Cybersecurity consortium gets insurer's backing

FRAMINGHAM (10/17/2003) - One of the nation's largest insurers is throwing its weight behind a public/private partnership that claims it has a better answer to the challenge of sharing security-related information than the U.S. Department of Homeland Security does.

Though details haven't been agreed upon, American International Group Inc. will offer discounted insurance rates to customers that deploy security sensors being developed by the Cyber Incident Detection & Data Analysis Center. Philadelphia-based CIDDAC is a volunteer partnership of more than a dozen IT vendors, user companies and the FBI's InfraGard program.

Robert A. Parisi Jr., senior vice president and chief underwriting officer at AIG eBusiness Risk Solutions, said New York-based AIG would view the deployment of CIDDAC sensors "very positively" from an underwriting standpoint.

"We are prepared to offer lower rates to those companies that, in addition to other industry-standard security protocols, deploy the CIDDAC sensing technology," Parisi said. "We recognize that companies that add the additional layer of security provided by CIDDAC are at less risk of suffering costly network-security breaches."

The goal is to deploy what CIDDAC calls Real-time Cyber Attack Detection Sensors, or RCADS, throughout as many U.S. companies as possible -- and eventually the world -- and feed incident data to a centrally managed operations facility at the University of Pennsylvania in Philadelphia.

Although it has maintained a low profile to date, CIDDAC is the result of a volunteer effort by various private-sector IT companies and other firms, along with the Philadelphia InfraGard chapter. InfraGard is a U.S. Federal Bureau of Investigation-sponsored program designed to help companies in the private sector share security information with one another and the government.

The consortium has developed what it claims is a technical solution to the private sector's primary concern about information sharing: government access to proprietary data. "We have a way to gather the appropriate information on cyberattacks and security incidents without digging through production data," said Charles "Buck" Fleming, acting executive director of CIDDAC and CEO of AdminForce LLC in Boulder, Colo.

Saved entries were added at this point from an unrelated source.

(* ===== verification/Truncate.v ===== *)
(** * Truncation of an inode

    [gas_truncate_inode] composes the cuts of Trunc.v: [find_shared] detaches the subtree
    at the new end of the file, [clear_ends] frees what is to the right of the branch
    that is kept, [do_indirects] the subtrees of the inode behind it. The order of the
    blocks of a file is the lexicographic order of their paths. *)

From S2P Require Import Prelude Mem Layout Kernel Alloc Itree Tree TreeEdit Trunc.

(** ** Blocks and paths in order *)

Fixpoint lexlt (l1 l2 : list Z) : bool :=
  match l1, l2 with
  | a :: l1, b :: l2 => (a <? b) || ((a =? b) && lexlt l1 l2)
  | _, _ => false
  end.

Lemma path_block_lex ic l1 l2 : 0 < ic -> full_path ic l1 -> full_path ic l2 ->
  lexlt l1 l2 = (path_block ic l1 <? path_block ic l2).
Proof.
  intros Hic. destruct l1 as [|o1 r1], l2 as [|o2 r2]; try done. intros (H1 & E1 & F1) (H2 & E2 & F2).
  unfold levels in *.
  destruct r1 as [|a1 [|b1 [|c1 [|]]]]; cbn in E1; try lia;
  destruct r2 as [|a2 [|b2 [|c2 [|]]]]; cbn in E2; try lia;
  rewrite ?List.Forall_cons_iff in F1; rewrite ?List.Forall_cons_iff in F2; cbn [lexlt path_block]; unfold DIRCOUNT;
  repeat match goal with |- context [?a <? ?b] => destruct (Z.ltb_spec a b) | |- context [?a =? ?b] => destruct (Z.eqb_spec a b) end;
  try done; exfalso; nia.
Qed.

Lemma lexlt_split l1 l2 : lexlt l1 l2 = true -> exists m a b r1 r2,
  l1 = take m l1 ++ a :: r1 /\ l2 = take m l1 ++ b :: r2 /\ a < b /\ (m < length l1)%nat /\ (m < length l2)%nat.
Proof.
  revert l2. induction l1 as [|a l1 IH]; intros [|b l2] E; try done. cbn in E. apply orb_true_iff in E as [E|E]; bools.
  - exists 0%nat, a, b, l1, l2. cbn. repeat split; done || lia.
  - subst b. destruct (IH l2) as (m & x & y & r1 & r2 & E1 & E2 & Hlt & L1 & L2); [done|].
    exists (S m), x, y, r1, r2. cbn [take app]. repeat split; try (f_equal; done); cbn; done || lia.
Qed.

Lemma lexlt_trichotomy ic l1 l2 : full_path ic l1 -> full_path ic l2 ->
  l1 = l2 \/ lexlt l1 l2 = true \/ lexlt l2 l1 = true.
Proof.
  assert (HH : forall l1 l2, length l1 = length l2 -> l1 = l2 \/ lexlt l1 l2 = true \/ lexlt l2 l1 = true).
  { clear. induction l1 as [|a l1 IH]; intros [|b l2] Hl; cbn in Hl; try lia; [by left|]. cbn.
    destruct (Z.lt_trichotomy a b) as [H|[->|H]].
    - right. left. rewrite (proj2 (Z.ltb_lt a b)) by lia. done.
    - rewrite Z.ltb_irrefl, Z.eqb_refl. cbn. destruct (IH l2 ltac:(lia)) as [->|[?|?]]; auto.
    - right. right. rewrite (proj2 (Z.ltb_lt b a)) by lia. done. }
  destruct l1 as [|o1 r1], l2 as [|o2 r2]; try done. intros (_ & E1 & _) (_ & E2 & _).
  destruct (Z.lt_trichotomy o1 o2) as [H|[->|H]].
  - right. left. cbn. rewrite (proj2 (Z.ltb_lt o1 o2)) by lia. done.
  - apply HH. cbn. congruence.
  - right. right. cbn. rewrite (proj2 (Z.ltb_lt o2 o1)) by lia. done.
Qed.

CIDDAC is operating a prototype monitoring and operations center at facilities owned by AdminForce.

"The RCADS sits outside of a company's production network and looks like another computer on the network," Fleming said. "It then identifies security incidents and profiles the attack signature without the company having to worry about the government looking inside their internal network."

The concern about government having access to data remains a serious impediment to information sharing between it and the private sector, which owns and operates more than 85 percent of the nation's critical infrastructures.

In fact, more than a dozen CIOs from the electric and natural gas industries who attended an executive conference this week in Tampa said their companies don't belong to a formal government-sponsored information-sharing and analysis center, primarily because of fears that proprietary data wouldn't be protected.

"There has to be private-sector control (of the data) if the answer to the information-sharing problem is going to be found," said Fleming.

Although the DHS recently announced plans to build its own Real-Time Cyber Situation Awareness System that would initially monitor government networks in real time, Fleming said it's based on a "faulty, weak legacy."

"The proposed DHS solution center will deal with production data initially generated by government activities," Fleming wrote in a letter to CIDDAC members. "The plan is to lead by government example and have the private sector join with their data contributing down the road. There is no chance of this happening. . . . The continuing failure of DHS to understand these basic (privacy) requirements is distressing."

The DHS didn't return calls seeking comment.

Alan Paller, director of research at the SANS Institute, said RCADS is a great idea, but he called Fleming's "attack" on the DHS proposal off-base. Rather than competing with each other, the DHS -- whose system will feed data to the CERT Coordination Center at Carnegie Mellon University -- and CIDDAC need to work together, he said.

Paller explained that both systems will be part of a much larger array of similar systems that will collect enough data to pick up early indications of massive worm outbreaks and possibly coordinated attacks on infrastructures.

"More of these networks means more watchfulness and more data," he said.

Special Agent John Chesson, the FBI's Philadelphia InfraGard coordinator, said CIDDAC addresses the private sector's need for a computer-intrusion and automated incident reporting system that manages data in a "privacy-sensitive" manner.

"The initial hope was that InfraGard would serve as a two-way communications (hub) between private industry and the government," said Chesson. However, "the information sharing has been mostly one way," in the form of DHS reports being sent to InfraGard chapters, Chesson said.